▸ Task prompt
The records come next. Copy all of them exactly.

[Material for this task — start]

(** * The hike storage service of [src/lib/database.ts]

    A shallow embedding of the persistence layer of the hike logging
    application: the fallback store emulating SQL statements over a list of
    rows ([createMockDatabase]), the storage service that binds a backend and
    runs every statement through [executeTransaction] ([DatabaseService]),
    and the exported wrappers the screens call. The last part embeds the
    validation of the hike form ([validateField], [validateForm] and
    [handleSubmit] of the form component).

    Conventions of the embedding.
    - A JavaScript value that can sit in a row field or in a statement
      parameter is a [value]: [undefined], [null] or a string.
    - Strings are byte strings; the SQL texts of the service are ASCII, and
      [trim] and [toUpperCase] are modelled on ASCII.
    - The asynchronous calls are run to completion: a call takes the state of
      the service and of its surroundings and returns its result with the
      next state.
    - The platform's date parser ([new Date(s).getTime()]) and the native SQL
      engine are not code of this repository; the development is parametric
      in both (the classes [DateParser] and [NativeEngine]), and [Iso.parse]
      and the engines of [Engines] are concrete instances for the
      examples. *)

From Stdlib Require Import ZArith Ascii String Lia.
From stdpp Require Import base option strings list sorting.

Local Open Scope string_scope.
Local Open Scope Z_scope.
Local Open Scope list_scope.

(** ** JavaScript values *)

Inductive value : Type :=
  | VUndefined
  | VNull
  | VString (s : string).

Global Instance value_eq_dec : EqDecision value.
Proof. solve_decision. Defined.

(** [a === b] on the values of the model. *)
Definition strict_eq (a b : value) : bool := bool_decide (a = b).

(** Truthiness: [undefined], [null] and the empty string are falsy. *)
Definition truthy (v : value) : bool :=
  match v with
  | VString s => negb (String.eqb s "")
  | _ => false
  end.

(** [v || ''] *)
Definition or_empty (v : value) : value :=
  if truthy v then v else VString "".

(** [arr[i]] on a parameter array: out of range reads [undefined]. *)
Definition at_index (params : list value) (i : nat) : value :=
  default VUndefined (params !! i).

(** [params[params.length - 1]]: index [-1] of an empty array is
    [undefined]. *)
Definition at_last (params : list value) : value :=
  match params with
  | [] => VUndefined
  | _ => at_index params (length params - 1)%nat
  end.

(** ** String primitives used on the statement text *)

Module Str.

[Material for this task — finish]

▸ Completed exercise
(** * The hike storage service of [src/lib/database.ts]

    A shallow embedding of the persistence layer of the hike logging
    application: the fallback store emulating SQL statements over a list of
    rows ([createMockDatabase]), the storage service that binds a backend and
    runs every statement through [executeTransaction] ([DatabaseService]),
    and the exported wrappers the screens call. The last part embeds the
    validation of the hike form ([validateField], [validateForm] and
    [handleSubmit] of the form component).

    Conventions of the embedding.
    - A JavaScript value that can sit in a row field or in a statement
      parameter is a [value]: [undefined], [null] or a string.
    - Strings are byte strings; the SQL texts of the service are ASCII, and
      [trim] and [toUpperCase] are modelled on ASCII.
    - The asynchronous calls are run to completion: a call takes the state of
      the service and of its surroundings and returns its result with the
      next state.
    - The platform's date parser ([new Date(s).getTime()]) and the native SQL
      engine are not code of this repository; the development is parametric
      in both (the classes [DateParser] and [NativeEngine]), and [Iso.parse]
      and the engines of [Engines] are concrete instances for the
      examples. *)

From Stdlib Require Import ZArith Ascii String Lia.
From stdpp Require Import base option strings list sorting.

Local Open Scope string_scope.
Local Open Scope Z_scope.
Local Open Scope list_scope.

(** ** JavaScript values *)

Inductive value : Type :=
  | VUndefined
  | VNull
  | VString (s : string).

Global Instance value_eq_dec : EqDecision value.
Proof. solve_decision. Defined.

(** [a === b] on the values of the model. *)
Definition strict_eq (a b : value) : bool := bool_decide (a = b).

(** Truthiness: [undefined], [null] and the empty string are falsy. *)
Definition truthy (v : value) : bool :=
  match v with
  | VString s => negb (String.eqb s "")
  | _ => false
  end.

(** [v || ''] *)
Definition or_empty (v : value) : value :=
  if truthy v then v else VString "".

(** [arr[i]] on a parameter array: out of range reads [undefined]. *)
Definition at_index (params : list value) (i : nat) : value :=
  default VUndefined (params !! i).

(** [params[params.length - 1]]: index [-1] of an empty array is
    [undefined]. *)
Definition at_last (params : list value) : value :=
  match params with
  | [] => VUndefined
  | _ => at_index params (length params - 1)%nat
  end.

(** ** String primitives used on the statement text *)

Module Str.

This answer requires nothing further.